Plan your exit and do it graciously.
You are the boss and can do whatever feels right to you, but if you will decide to drop your loyal (low end clients, or clients who do not show, or clients who have horses with floating lameness, or clients who do not pay for your clinics with Big Names FEI clinicians, or clients who don’t have a fancy horse for you to ride, or clients with problem horses, or clients who are just a mediocre riders) for whatever reason, please do that with an utmost professionalism and tact.

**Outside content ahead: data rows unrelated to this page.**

(* ===== verification/Body.v ===== *)
(** * Response bodies with trailers

    [BodyWithTrailers] of [response.rs]: a body is polled for frames until it
    answers that there are none left. *)
From S2P Require Import Prelude Utf8 Http.

Section body.
Context `{Http}.

Record BodyWithTrailers : Type := MkBody {
  data : bytes;
  data_sent : bool;
  trailers_sent : bool;
  trailers : option HeaderMap;
}.

Definition BodyWithTrailers_new (data : bytes) (trailers : option HeaderMap)
    : BodyWithTrailers :=
  MkBody data false false trailers.

Definition get_data (b : BodyWithTrailers) : bytes := data b.

(** [hyper::body::Frame]. *)
Inductive Frame : Type :=
| DataFrame (d : bytes)
| TrailersFrame (t : HeaderMap).

(** [Body::poll_frame], which is always ready: the frame, or [None] at the end. *)
Definition poll_frame (b : BodyWithTrailers) : option Frame * BodyWithTrailers :=
  if negb (data_sent b) && negb (is_empty (data b)) then
    (Some (DataFrame (data b)), MkBody (data b) true (trailers_sent b) (trailers b))
  else if negb (trailers_sent b) then
    let b' := MkBody (data b) (data_sent b) true (trailers b) in
    match trailers b with
    | Some t => (Some (TrailersFrame t), b')
    | None => (None, b')
    end
  else (None, b).

(** The answers to [n] polls. *)
Fixpoint poll_n (n : nat) (b : BodyWithTrailers) : list (option Frame) :=
  match n with
  | O => []
  | S n' => let '(fr, b') := poll_frame b in fr :: poll_n n' b'
  end.

(** ** Properties *)

(** The frames a body has to send. *)
Definition body_frames (d : bytes) (t : option HeaderMap) : list Frame :=
  (if is_empty d then [] else [DataFrame d]) ++
  match t with Some t => [TrailersFrame t] | None => [] end.

Lemma poll_n_end n d s t :
  s = true \/ d = [] -> poll_n n (MkBody d s true t) = replicate n None.
Proof.
  intros Hs. induction n as [|n IH]; [done|]. cbn [poll_n]. unfold poll_frame.
  cbn [data data_sent trailers_sent trailers].
  replace (negb s && negb (is_empty d)) with false by (destruct Hs as [-> | ->]; [done|by destruct s]).
  cbn. by rewrite IH.
Qed.

Lemma poll_n_trailers n d s t :
  s = true \/ d = [] ->
  poll_n n (MkBody d s false t) =
  take n (Some <$> body_frames [] t) ++ replicate (n - length (body_frames [] t)) None.
Proof.
  intros Hs. destruct n as [|n]; [done|]. cbn [poll_n]. unfold poll_frame.
  cbn [data data_sent trailers_sent trailers].
  replace (negb s && negb (is_empty d)) with false by (destruct Hs as [-> | ->]; [done|by destruct s]).
  destruct t as [t|]; cbn; rewrite poll_n_end by done; by rewrite ?Nat.sub_0_r, ?take_nil.
Qed.

(** A body sends its data once, unless it is empty, then its trailers once, if it
    has them, and after that answers every poll with the end of the body. *)
Theorem poll_frame_sequence n d t :
  poll_n n (BodyWithTrailers_new d t) =
  take n (Some <$> body_frames d t) ++ replicate (n - length (body_frames d t)) None.
Proof.
  destruct d as [|b d]; [by apply poll_n_trailers; right|].
  destruct n as [|n]; [done|]. cbn. by rewrite poll_n_trailers by by left.
Qed.

(** ** Responses and their builder *)

Record HyperResponse : Type := MkHyperResponse {
  resp_status : Z;
  resp_headers : HeaderMap;
  resp_body : BodyWithTrailers;
}.

(** [hyper::Response::builder()] after its calls so far: [None] once one of them
    was given something invalid. *)
Definition builder : Type := option (Z * HeaderMap).

Definition builder_status (s : Z) : builder :=
  if status_valid s then Some (s, hm_new) else None.

Definition builder_header (name value : bytes) (b : builder) : builder :=
  '(s, m) ← b;
  n ← header_name name;
  v ← header_value value;
  Some (s, hm_append n v m).

Definition builder_body (body : BodyWithTrailers) (b : builder) : option HyperResponse :=
  '(s, m) ← b;
  Some (MkHyperResponse s m body).

(** [Option::unwrap] and [Result::unwrap]. *)
Definition unwrap {A} (o : option A) : outcome A :=
  match o with
  | Some a => Ret a
  | None => Panic
  end.

(** [map.insert(name, value.parse().unwrap())] with a static name. *)
Definition insert_str (name value : bytes) (m : HeaderMap) : outcome HeaderMap :=
  let* v := unwrap (header_value value) in
  let* n := unwrap (header_name name) in
  Ret (hm_insert n v m).
End body.
Arguments unwrap {A} o.

(** ** Names and values that are known to be valid *)

Definition plain_name (s : bytes) : Prop :=
  s <> [] /\ Forall (fun b => in_range 0x61 0x7a b = true \/ b = "-"%byte) s.

Definition visible (s : bytes) : Prop := Forall (fun b => in_range 0x20 0x7e b = true) s.

#[export] Instance plain_name_dec s : Decision (plain_name s).
Proof. unfold plain_name. apply _. Defined.

#[export] Instance visible_dec s : Decision (visible s).
Proof. unfold visible. apply _. Defined.

Section valid_names.
Context `{HttpSpec}.

Lemma insert_str_Ret name value m :
  plain_name name -> visible value ->
  exists m', insert_str name value m = Ret m' /\
    (hm_get_str name m' ≫= to_str) = Some value /\
    (forall other, plain_name other -> other <> name ->
       hm_get_str other m' = hm_get_str other m).
Proof.
  intros [Hne Hn] Hv. destruct (header_name_plain name Hne Hn) as [n En].
  destruct (header_value_visible value Hv) as (v & Ev & Hto).
  exists (hm_insert n v m). unfold insert_str, hm_get_str. rewrite Ev, En. cbn.
  rewrite hm_get_insert_eq. split_and!; [done|done|].
  intros other [Hone Ho] Hd. destruct (header_name other) as [o|] eqn:Eo; [|done]. cbn.
  apply hm_get_insert_ne. intros ->. apply Hd. by eapply header_name_inj.
Qed.

(** A builder given a valid status and one valid header. *)
Lemma builder_one_header s name value body :
  status_valid s = true -> plain_name name -> visible value ->
  exists m, builder_body body (builder_header name value (builder_status s)) =
              Some (MkHyperResponse s m body) /\
    (hm_get_str name m ≫= to_str) = Some value /\
    (forall other, plain_name other -> other <> name -> hm_get_str other m = None).
Proof.
  intros Hs [Hne Hn] Hv. destruct (header_name_plain name Hne Hn) as [n En].
  destruct (header_value_visible value Hv) as (v & Ev & Hto).
  exists (hm_append n v hm_new).
  unfold builder_body, builder_header, builder_status, hm_get_str. rewrite Hs, En, Ev. cbn.
  rewrite hm_get_append_eq, hm_get_new. split_and!; [done|done|].
  intros other [Hone Ho] Hd. destruct (header_name other) as [o|] eqn:Eo; [|done]. cbn.
  rewrite hm_get_append_ne; [apply hm_get_new|]. intros ->. apply Hd. by eapply header_name_inj.
Qed.
End valid_names.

It is disappointing to get a bitter taste of betrayal from a trainer with whom you’ve stuck during the rough times (even when you as a student had other, more suitable training opportunities) and then this trainer doesn’t have time for you, your lessons dwindle, but yet trainer finds plenty of time for her brand new wealthier clients with better horses. Or worse yet, picks up a stupid fight one day and suddenly explodes in your face. Plan your exit and do it graciously.

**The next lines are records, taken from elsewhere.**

(** Every step of the pool is a rule of one worker or leaves the workers alone. *)
Lemma pool_step_move e s s' o : pool_step config e s = Ret (Some (s', o)) -> pool_move s o s'.
Proof.
  unfold pool_step. destruct e as [r|d|i item|i|i|i|ow|ow|i| | | | | |].
  - intros [= [_ [= <- <-]]%when_ok_inv]. apply move_other; eauto.
  - intros [= [_ [= <- <-]]%when_ok_inv]. apply move_other; eauto.
  - destruct (selecting i s) as [w|] eqn:E; [|done]. apply selecting_inv in E as [Hi Hpc].
    intros [= [Hrv [= <- <-]]%when_ok_inv].
    eapply (move_worker _ _ _ i w (LTake item)); [done|done| |right; by exists item].
    cbn. rewrite Hpc. apply r_select. intros Hen. unfold rendezvous in Hrv.
    destruct item; [by eexists|]. by rewrite Hen in Hrv.
  - destruct (p_workers s !! i) as [w|] eqn:Hi; [|done]. destruct (holds _ s); [|done].
    intros E. apply worker_move_pool. by eapply worker_turn_move.
  - destruct (selecting i s) as [w|] eqn:E; [|done]. apply selecting_inv in E as [Hi Hpc]. cbn.
    unfold select_http.
    destruct (try_recv_cases (p_http s)) as
      [(x & rest & c' & Hq & -> & Hq' & Hsm)|[(c' & Hq & Hop & -> & Hq' & Hsm)|(c' & Hq & Hop & -> & Hq' & Hsm)]];
      [|done|]; intros [= <- <-].
    + apply worker_move_pool. by eapply select_move.
    + apply worker_move_pool. eapply select_closed_move; eauto.
  - destruct (selecting i s) as [w|] eqn:E; [|done]. apply selecting_inv in E as [Hi Hpc]. cbn.
    destruct (pc_syslog_enabled config) eqn:Hen; [|done]. unfold select_syslog.
    destruct (try_recv_cases (p_syslog s)) as
      [(x & rest & c' & Hq & -> & Hq' & Hsm)|[(c' & Hq & Hop & -> & Hq' & Hsm)|(c' & Hq & Hop & -> & Hq' & Hsm)]];
      [|done|]; intros [= <- <-].
    + apply worker_move_pool. eapply select_move; [done..|congruence|done].
    + apply worker_move_pool. eapply select_closed_move; eauto.
  - intros [= [_ [= <- <-]]%when_ok_inv]. apply move_other; eauto.
  - intros [= [_ [= <- <-]]%when_ok_inv]. apply move_other; eauto.
  - destruct (p_workers s !! i) as [w|] eqn:Hi; [|done]. destruct (w_pc w) eqn:Hpc; try done.
    intros [= [_ [= <- <-]]%when_ok_inv].
    apply worker_move_pool.
    eapply (move_rule i w _ _ _ (LLose item)); [done|done|rewrite Hpc; apply r_lose|by destruct item].
  - destruct (p_main s); try done. intros [= [_ [= <- <-]]%when_ok_inv]. apply move_other; eauto.
  - destruct (p_main s); try done. destruct (pc_syslog_enabled config); intros [= <- <-];
      apply move_other; eauto.
  - destruct (p_main s); try done. intros [= <- <-]. apply move_other; eauto.
  - destruct (p_main s); try done. intros [= [_ [= <- <-]]%when_ok_inv]. apply move_other; eauto.
  - destruct (p_main s); try done. intros [= [_ [= <- <-]]%when_ok_inv]. apply move_other; eauto.
  - destruct (p_main s); try done. intros [= [_ [= <- <-]]%when_ok_inv]. apply move_other; eauto.
Qed.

Choosing better horses and clients who can support you better - can be a very good business decision. It can bite you back as well, when people ask around and the overwhelming feedback from many, many former students is the same feedback that doesn’t compliment you… Not many people like a trainer with a “disposable clientele”. Former students don’t disappear to nowhere, they move to the local barns and stay in the area for many years to come with the same bitter story about a former trainer.
There are always good times when you will have too many students and there will be again bad times when you will not have enough students. With this economy, I personally would be more careful.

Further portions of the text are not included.